Address
- 801 South 5th Street Fisher, Illinois, 61843 United States

District information
- Type: Public
- Grades: K–12
- NCES District ID: 1715180

Students and staff
- Students: 584 (2020–2021)

Other information
- Website: www.fisherk12.org

= Fisher Community Unit School District 1 =

School district in Champaign County, Illinois, United States

Fisher Community Unit School District 1 is a unified school district located in the village of Fisher, Champaign County, Illinois. Fisher Community Unit School District 1, a district of just under 700 students, is composed of two schools: one consolidated elementary and middle school, and one consolidated junior and senior high school.

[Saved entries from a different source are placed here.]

(** Expression trees: the node types the hooks test, and the children
    [expression_tree_walker] visits in the others. *)
Inductive Node : Type :=
  | Null
  | FuncExpr (funcid : Oid) (args : list Node)
  | OpExpr (opno : Oid) (args : list Node)
  | BoolExpr (boolop : BoolExprType) (args : list Node)
  | NodeList (cells : list Node)
  | OtherNode (children : list Node).

(** The children of a node, as [expression_tree_walker] visits them. *)
Definition children (n : Node) : list Node :=
  match n with
  | Null => []
  | FuncExpr _ l | OpExpr _ l | BoolExpr _ l | NodeList l | OtherNode l => l
  end.

(** Lookups in the system caches; [None] is an invalid tuple. *)
Record Catalog : Type := mkCatalog {
  RelationGetIndexList : Oid → list Oid;
  relam : Oid → option Oid;
  amname : Oid → option string;
  proname : Oid → option string;
  oprname : Oid → option string;
}.

Inductive RTEKind : Type := RTE_RELATION | RTE_OTHER.
Record RangeTblEntry : Type := mkRte { rtekind : RTEKind; rte_relid : Oid }.

Inductive CmdType : Type := CMD_SELECT | CMD_INSERT | CMD_UPDATE | CMD_DELETE | CMD_OTHER.
#[export] Instance CmdType_eq_dec : EqDecision CmdType.
Proof. solve_decision. Defined.

(** [jointree] is [None] for a null pointer, its [quals] may be [Null]. *)
Record Query : Type := mkQuery {
  commandType : CmdType;
  targetList : list Node;
  jointree : option Node;
  rtable : list RangeTblEntry;
}.

(** [indexoid] is [None] for a path that is not an [IndexPath]. *)
Record Path : Type := mkPath { indexoid : option Oid; startup_cost : double; total_cost : double }.

Record RelOptInfo : Type := mkRelOpt { baserestrictinfo : list Node; pathlist : list Path }.

Record QueryDesc : Type := mkQueryDesc {
  operation : CmdType;
  plannedstmt : option (list RangeTblEntry);
}.

(** * The state of the module *)

(** A hook variable: null, this module's function, or another module's. *)
Inductive hook : Type := NoHook | Trtree | Other (n : nat).

Inductive message : Type :=
  | PlannerHit (has_temporalbox has_rtree_idx : bool)
  | ExecutorHit (cmdname : string)
  | BiasApplied
  | Unloaded.

Record HookStats : Type := mkHookStats {
  planner_hits : Z;
  planner_rtree_eligible_hits : Z;
  executor_dml_hits : Z;
  executor_target_with_rtree_hits : Z;
  path_bias_applied : Z;
}.

Record Gucs : Type := mkGucs {
  enable_hook_debug : bool;
  force_rtree_paths : bool;
  log_dml : bool;
}.

Record HookVars : Type := mkHookVars {
  planner_hook : hook;
  ExecutorStart_hook : hook;
  set_rel_pathlist_hook : hook;
  prev_planner_hook : hook;
  prev_ExecutorStart_hook : hook;
  prev_set_rel_pathlist_hook : hook;
}.

(** [uint64] counters. *)
Definition incr (n : Z) : Z := (n + 1) mod 2 ^ 64.
Definition zero_hook_stats : HookStats := mkHookStats 0 0 0 0 0.

Section hooks.
Context (cat : Catalog).

(** * Detection *)

Definition trtree_index (indexOid : Oid) : bool :=
  match relam cat indexOid with
  | None => false
  | Some amOid =>
      if amOid =? InvalidOid then false
      else match amname cat amOid with
           | None => false
           | Some name => String.eqb name "temporal_rtree"
           end
  end.

Fixpoint any_rtree (indexOids : list Oid) : bool :=
  match indexOids with
  | [] => false
  | indexOid :: rest => if trtree_index indexOid then true else any_rtree rest
  end.

Definition trtree_has_temporal_rtree_index (relationOid : Oid) : bool :=
  any_rtree (RelationGetIndexList cat relationOid).

Fixpoint first_rtree (indexOids : list Oid) : Oid :=
  match indexOids with
  | [] => InvalidOid
  | indexOid :: rest => if trtree_index indexOid then indexOid else first_rtree rest
  end.

Definition trtree_get_rtree_index_oid (relationOid : Oid) : Oid :=
  first_rtree (RelationGetIndexList cat relationOid).

Definition is_temporalbox (funcid : Oid) : bool :=
  match proname cat funcid with None => false | Some name => String.eqb name "temporalbox" end.

Fixpoint trtree_contains_temporalbox (node : Node) : bool :=
  match node with
  | Null => false
  | FuncExpr funcid args =>
      if is_temporalbox funcid then true else existsb trtree_contains_temporalbox args
  | OpExpr _ l | BoolExpr _ l | NodeList l | OtherNode l => existsb trtree_contains_temporalbox l
  end.

Definition trtree_is_compatible_operator (opoid : Oid) : bool :=
  match oprname cat opoid with
  | None => false
  | Some opname => String.eqb opname "&&" || String.eqb opname "@>" || String.eqb opname "<@"
  end.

It includes Fisher and Dewey.

== History ==
The district's first school were constructed in 1885 on the present site of the high school at a cost of $5000.00 USD, and it was known as Fisher Grade and High School until the construction of the present grade school in 1914 separated the grades and created a greater sense of efficiency in the district. The creation of Fisher Grade and High School in 1885 obsoleted the twenty-three one room schoolhouses that dominated the region of Champaign County at the time.

== School structure ==
The first branch of education that can be taken in District 1 will be taken in Fisher Grade School, a school that serves first through sixth graders alongside kindergartners. Education is continued and completed at Fisher Junior/Senior High School, which builds on the education of those attending on grades seventh through twelfth.

== Extracurricular activities ==
The junior senior high school sports a quizbowl team, and student volunteers perform a play yearly before their classmates. It also sports a student council, a yearbook committee known as "Echo," and a mathematics club, among others.